La Cpam des Bouches du Rhône, assignée par Mme Y, par acte d’huissier du 13 mai 2019, délivré à personne habilitée et contenant dénonce de l’appel n’a pas constitué avocat.
Par courrier adressé au greffe de la cour d’appel le 6 juin 2019 elle a fait savoir qu’aucune prestation n’a été réglée à la suite de ce sinistre.
La caisse des dépôts et consignations, assignée par Mme Y, par acte d’huissier du 15 mai 2019, délivré à personne habilitée et contenant dénonce de l’appel n’a pas constitué avocat.
Par courrier adressé au greffe de la cour d’appel le 20 mai 2009, elle a fait savoir qu’aucune prestation n’a été réglée à la suite de ce sinistre.

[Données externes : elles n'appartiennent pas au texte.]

Lemma exec_save a n data score cs v : kind_inv v →
  exec (CSet (rec_key K (a +:+ ":" +:+ n)) data 0 :: CZAdd (idx_key K "index") score (a +:+ ":" +:+ n) ::
        CZAdd (idx_key K (aidx a)) score n :: cs) v = exec cs (save_state a n data score v).
Proof.
  intros Hv. rewrite (exec_cons _ _ v (rs_set_key (rec_key K (a +:+ ":" +:+ n)) (RString data) v)) by done.
  assert (∀ k, zok (rs_set_key (rec_key K (a +:+ ":" +:+ n)) (RString data) v) (idx_key K k)) as Hok.
  { intros k x. cbn. rewrite lookup_insert_ne by apply rec_idx. apply (ki_idx v Hv). }
  assert (∀ k, zset (rs_set_key (rec_key K (a +:+ ":" +:+ n)) (RString data) v) (idx_key K k)
               = zset v (idx_key K k)) as Hz.
  { intros k. unfold zset. cbn. by rewrite lookup_insert_ne by apply rec_idx. }
  rewrite (exec_cons _ _ _ _ (apply_zadd _ _ _ _ (Hok _))), Hz.
  match goal with |- exec (?c :: cs) ?v1 = _ => assert (zok v1 (idx_key K (aidx a))) as Hok1 end.
  { intros x. cbn. rewrite lookup_insert_ne by apply index_apart. apply Hok. }
  rewrite (exec_cons _ _ _ _ (apply_zadd _ _ _ _ Hok1)). unfold save_state. do 4 f_equal.
  unfold zset at 1. cbn. rewrite lookup_insert_ne by apply index_apart. apply Hz.
Qed.

(** *** The delete pipeline *)

Definition delete_state (a n : string) (v : rserver) : rserver :=
  zrem (idx_key K (aidx a)) n
    (zrem (idx_key K "index") (a +:+ ":" +:+ n)
      (mkRserver (delete (rec_key K (a +:+ ":" +:+ n)) (rs_keys v)) (rs_groups v) (rs_published v))).

Lemma delete_state_rec a n v k :
  rs_keys (delete_state a n v) !! rec_key K k =
    if decide (k = a +:+ ":" +:+ n) then None else rs_keys v !! rec_key K k.
Proof.
  unfold delete_state. rewrite !zrem_ne by apply rec_idx. cbn.
  case_decide as Hk; [by rewrite Hk, lookup_delete_eq|].
  rewrite lookup_delete_ne; [done|]. intros Heq%rec_key_inj. by rewrite Heq in Hk.
Qed.

Lemma deleted_idx key k v :
  zset (mkRserver (delete (rec_key K key) (rs_keys v)) (rs_groups v) (rs_published v)) (idx_key K k)
    = zset v (idx_key K k).
Proof. unfold zset. cbn. by rewrite lookup_delete_ne by apply rec_idx. Qed.

Lemma delete_state_index a n v :
  zset (delete_state a n v) (idx_key K "index") =
    delete (a +:+ ":" +:+ n) (zset v (idx_key K "index")).
Proof.
  unfold delete_state. rewrite zrem_zset_ne by apply index_apart.
  by rewrite zrem_zset, deleted_idx.
Qed.

Lemma delete_state_aidx a n v b :
  zset (delete_state a n v) (idx_key K (aidx b)) =
    if decide (b = a) then delete n (zset v (idx_key K (aidx a)))
    else zset v (idx_key K (aidx b)).
Proof.
  unfold delete_state. case_decide as Hb.
  - subst. by rewrite zrem_zset, zrem_zset_ne, deleted_idx by apply not_eq_sym, index_apart.
  - rewrite zrem_zset_ne by (by intros ?%idx_key_inj%(string_app_inj_l "atespace:")).
    by rewrite zrem_zset_ne, deleted_idx by apply not_eq_sym, index_apart.
Qed.

Lemma deleted_zok key k v : zok v (idx_key K k) →
  zok (mkRserver (delete (rec_key K key) (rs_keys v)) (rs_groups v) (rs_published v)) (idx_key K k).
Proof. intros Hok x. cbn. rewrite lookup_delete_ne by apply rec_idx. apply Hok. Qed.

Lemma delete_state_inv a n v : kind_inv v → a ≠ "" →
  let v' := delete_state a n v in
  kind_inv v' ∧ records v' = delete (a +:+ ":" +:+ n) (records v).
Proof.
  intros Hv Ha. cbv zeta. split; [split|].
  - intros k y. rewrite delete_state_rec. case_decide as Hk; [done|].
    intros (d & b & m' & ? & ? & ? & Hk' & ? & Hz)%(ki_rec v Hv). exists d, b, m'.
    split_and!; [done..|]. rewrite delete_state_aidx. case_decide as Hb; [|done].
    rewrite <- Hb, lookup_delete_ne; [done|]. intros ->.
    apply Hk. by rewrite <- Hk', <- Hb.
  - intros k. unfold delete_state. by apply zrem_zok, zrem_zok, deleted_zok, (ki_idx v Hv).
  - intros k. rewrite delete_state_rec, delete_state_index. case_decide as Hk.
    + rewrite Hk, lookup_delete_eq. by split; intros [].
    + rewrite lookup_delete_ne by done. apply (ki_all v Hv).
  - apply map_eq. intros k. rewrite records_lookup, delete_state_rec.
    case_decide as Hk; [by rewrite Hk, lookup_delete_eq|].
    by rewrite lookup_delete_ne, records_lookup by done.
Qed.

Lemma exec_delete a n v : kind_inv v →
  exec [CDel (rec_key K (a +:+ ":" +:+ n)); CZRem (idx_key K "index") (a +:+ ":" +:+ n);
        CZRem (idx_key K (aidx a)) n] v = (None, delete_state a n v).
Proof.
  intros Hv.
  rewrite (exec_cons _ _ v (mkRserver (delete (rec_key K (a +:+ ":" +:+ n)) (rs_keys v))
    (rs_groups v) (rs_published v))) by done.
  erewrite exec_cons by apply apply_zrem, deleted_zok, (ki_idx v Hv).
  erewrite exec_cons by apply apply_zrem, zrem_zok, deleted_zok, (ki_idx v Hv).
  done.
Qed.

(** *** Overwriting a record in place *)

Lemma set_record_inv k data v x y : kind_inv v → records v !! k = Some y →
  Unmarshal data = Ok x → meta x = meta y →
  let v' := rs_set_key (rec_key K k) (RString data) v in
  kind_inv v' ∧ records v' = <[k := x]> (records v).
Proof.
  intros Hv Hy Hd Hm. cbv zeta.
  assert (∀ j, zset (rs_set_key (rec_key K k) (RString data) v) (idx_key K j)
            = zset v (idx_key K j)) as Hz.
  { intros j. unfold zset. cbn. by rewrite lookup_insert_ne by apply rec_idx. }
  assert (is_Some (rs_keys v !! rec_key K k)) as Hsome.
  { destruct (rs_keys v !! rec_key K k) eqn:E; [eauto|].
    apply records_none in E; [|done]. congruence. }
  split; [split|].
  - intros j z. rewrite rs_keys_set. destruct (decide (k = j)) as [<-|Hne].
    + rewrite lookup_insert_eq. intros [= <-]. destruct Hsome as [z Hs].
      destruct (ki_rec v Hv _ _ Hs) as (d & b & m & -> & Hb & Hbm & ? & ? & ?).
      rewrite records_lookup, Hs in Hy. cbn in Hy. rewrite Hb in Hy. simplify_eq.
      exists data, x, m. rewrite Hz. split_and!; try done. congruence.
    + rewrite lookup_insert_ne by (by intros ?%rec_key_inj).
      intros (d & b & m & ?)%(ki_rec v Hv). exists d, b, m. by rewrite Hz.
  - intros j z. rewrite rs_keys_set, lookup_insert_ne by apply rec_idx. apply (ki_idx v Hv).
  - intros j. rewrite Hz, rs_keys_set. destruct (decide (k = j)) as [<-|Hne].
    + rewrite lookup_insert_eq. rewrite (ki_all v Hv). split; eauto.
    + rewrite lookup_insert_ne by (by intros ?%rec_key_inj). apply (ki_all v Hv).
  - apply map_eq. intros j. rewrite records_lookup. cbn. destruct (decide (k = j)) as [<-|Hne].
    + rewrite !lookup_insert_eq. cbn. by rewrite Hd.
    + rewrite !lookup_insert_ne by (done || by intros ?%rec_key_inj). by rewrite records_lookup.
Qed.

End Kind.

(** ** The whole keyspace *)

Record r_inv (v : rserver) : Prop := {
  ri_task : kind_inv K_task task_metadata v;
  ri_gw : kind_inv K_gw gw_metadata v;
  ri_model : kind_inv K_model model_metadata v;
  ri_ws : kind_inv K_ws ws_metadata v;
  ri_stream x : rs_keys v !! StreamName opts = Some x → ∃ es, x = RStream es;
}.

Definition server_view (v : rserver) : StoreView :=
  mkStoreView (records K_task v) (records K_gw v) (records K_ws v) (records K_model v).

(** A change confined to the keys of one kind. *)
Definition only (K : kind) (v v' : rserver) : Prop :=
  ∀ k, (∀ j, k ≠ rec_key K j ∧ k ≠ idx_key K j) → rs_keys v' !! k = rs_keys v !! k.

Lemma only_frame {A} `{!ProtoJSON A} K K' (meta : A → option ObjectMeta) v v' :
  K ∈ kinds → K' ∈ kinds → K ≠ K' → only K v v' →
  kind_inv K' meta v → kind_inv K' meta v' ∧ records (A := A) K' v' = records K' v.
Proof.
  intros HK HK' Hne Ho. apply kind_inv_frame; intros k; apply Ho; intros j; split;
    try (by apply not_eq_sym; apply keys_apart); try (by apply keys_apart).
Qed.

Lemma only_stream K v v' : opts_ok → K ∈ kinds → only K v v' →
  rs_keys v' !! StreamName opts = rs_keys v !! StreamName opts.
Proof. intros [_ Hs] HK Ho. apply Ho. intros j. by apply Hs. Qed.

Lemma save_state_only K a n data score v : only K v (save_state K a n data score v).
Proof.
  intros k Hk. unfold save_state. rewrite !rs_keys_set.
  rewrite !lookup_insert_ne; [done|apply not_eq_sym, (Hk _)..].
Qed.

Lemma delete_state_only K a n v : only K v (delete_state K a n v).
Proof.
  intros k Hk. unfold delete_state. rewrite !zrem_ne by apply (Hk _). cbn.
  rewrite lookup_delete_ne; [done|apply not_eq_sym, (Hk _)].
Qed.

Lemma set_record_only K k data v : only K v (rs_set_key (rec_key K k) (RString data) v).
Proof.
  intros j Hj. rewrite rs_keys_set, lookup_insert_ne; [done|apply not_eq_sym, (Hj _)].
Qed.

Ltac kinds_in := by repeat (apply elem_of_cons; (by left) || right).
Ltac frame_kind Hinv Ho := 
  match goal with |- kind_inv ?K ?meta _ => eapply only_frame; [| | |exact Ho|apply Hinv] end;
  [kinds_in|kinds_in|done].

Ltac only_kind Hopts Hinv Ho Hk :=
  split;
    [split; [first [exact Hk | frame_kind Hinv Ho]..
            |intros x; erewrite only_stream; [apply (ri_stream _ Hinv)|exact Hopts| |exact Ho]; kinds_in]
    |];
  unfold server_view, v_set_tasks, v_set_gateways, v_set_models, v_set_workspaces; cbn; f_equal;
  match goal with
  | |- records ?K _ = records _ _ =>
      refine (proj2 (only_frame _ K _ _ _ _ _ _ Ho _)); [kinds_in|kinds_in|done|apply Hinv]
  end.

Lemma r_inv_task v v' : opts_ok → r_inv v → only K_task v v' → kind_inv K_task task_metadata v' →
  r_inv v' ∧ server_view v' = v_set_tasks (records K_task v') (server_view v).
Proof. intros Hopts Hinv Ho Hk. only_kind Hopts Hinv Ho Hk. Qed.
Lemma r_inv_gw v v' : opts_ok → r_inv v → only K_gw v v' → kind_inv K_gw gw_metadata v' →
  r_inv v' ∧ server_view v' = v_set_gateways (records K_gw v') (server_view v).
Proof. intros Hopts Hinv Ho Hk. only_kind Hopts Hinv Ho Hk. Qed.
Lemma r_inv_model v v' : opts_ok → r_inv v → only K_model v v' → kind_inv K_model model_metadata v' →
  r_inv v' ∧ server_view v' = v_set_models (records K_model v') (server_view v).
Proof. intros Hopts Hinv Ho Hk. only_kind Hopts Hinv Ho Hk. Qed.
Lemma r_inv_ws v v' : opts_ok → r_inv v → only K_ws v v' → kind_inv K_ws ws_metadata v' →
  r_inv v' ∧ server_view v' = v_set_workspaces (records K_ws v') (server_view v).
Proof. intros Hopts Hinv Ho Hk. only_kind Hopts Hinv Ho Hk. Qed.

(** Publishing, and appending to the event stream, leave the records alone. *)
Lemma r_inv_keys v v' : rs_keys v' = rs_keys v → r_inv v → r_inv v' ∧ server_view v' = server_view v.
Proof.
  intros Hk Hinv.
  assert (∀ K, only K v v') as Ho by (intros K k _; by rewrite Hk).
  split; [split|].
  1-4: eapply kind_inv_frame; [intros; by rewrite Hk..|apply Hinv].
  - intros x. rewrite Hk. apply (ri_stream _ Hinv).
  - unfold server_view, records. by rewrite Hk.
Qed.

L’arrêt sera réputé contradictoire conformément aux dispositions de l’article 474 du code de procédure civile.
Motifs de la décision
Sur le préjudice corporel
L’expert, le docteur D E, indique que Mme Y a présenté une fracture cervicale au niveau C4 avec contusion médullaire ayant nécessité une intervention chirurgicale en urgence dans le service de neurochirurgie et qu’elle conserve comme séquelles une tétraparésie avec un syndrome tétrapyramidal prédominant au niveau de l’hémicorps droit affectant essentiellement la motricité du pied droit ainsi que celle du membre supérieur droit, ainsi qu’une baisse de force dans les doigts de la main droite chez un sujet droitier et des parésies douloureuses de l’hémicorps gauche.
Il conclut à :
- un déficit fonctionnel temporaire total du 15 juin au 22 décembre 2010, puis du 9 au 17 février 2012,
- un déficit fonctionnel temporaire partiel au taux de 80 % du 23 décembre 2010 au 8 février 2012 et du 18 février 2012 au 11 juin 2013,
- pas de perte de gains professionnels actuels, le sujet n’exerçant pas de profession au moment de l’accident,
- une consolidation au 12 juin 2013
- des souffrances endurées de 5/7
- un préjudice esthétique temporaire de 4,5/7
- dépenses de santé futures au titre des aides techniques appropriées, une canne anglaise, une orthèse de steppage au niveau du membre inférieur droit, une orthèse et une écharpe au niveau du membre inférieur droit,une orthèse et une écharpe au niveau du membre supérieur droit, avec un renouvellement annuel,
- frais de logement adapté : il convient de prévoir un logement avec un accès de plain-pied, l’aménagement de salle de bains avec une douche de plain-pied avec siphon au sol, barre de maintien, nécessité d’une barre de maintien pour les sanitaires, nécessité d’un siège pour la douche,
- frais de véhicule adapté : la conduite automobile n’est pas possible ; à noter que la patiente ne conduisait pas antérieurement au fait traumatique,
- incidence professionnelle le sujet n’a pas eu d’activité professionnelle mais il convient de préciser qu’elle n’est pas en mesure d’exercer une éventuelle activité professionnelle
- un déficit fonctionnel permanent de 68%
- un préjudice esthétique permanent de 4,5 /7
- un préjudice d’agrément : il n’est pas documenté, néanmoins l’état physique du sujet à une incidence évidente sur des activités éventuelles de nature sportive
- un préjudice d’établissement : compte tenu de son état physique il est évident qu’il y a une incidence sur la réalisation des projets futurs de vie familiale du sujet, sans que nous soyons en mesure de les détailler
- un besoin d’assistance de tierce personne 4h30 par jour.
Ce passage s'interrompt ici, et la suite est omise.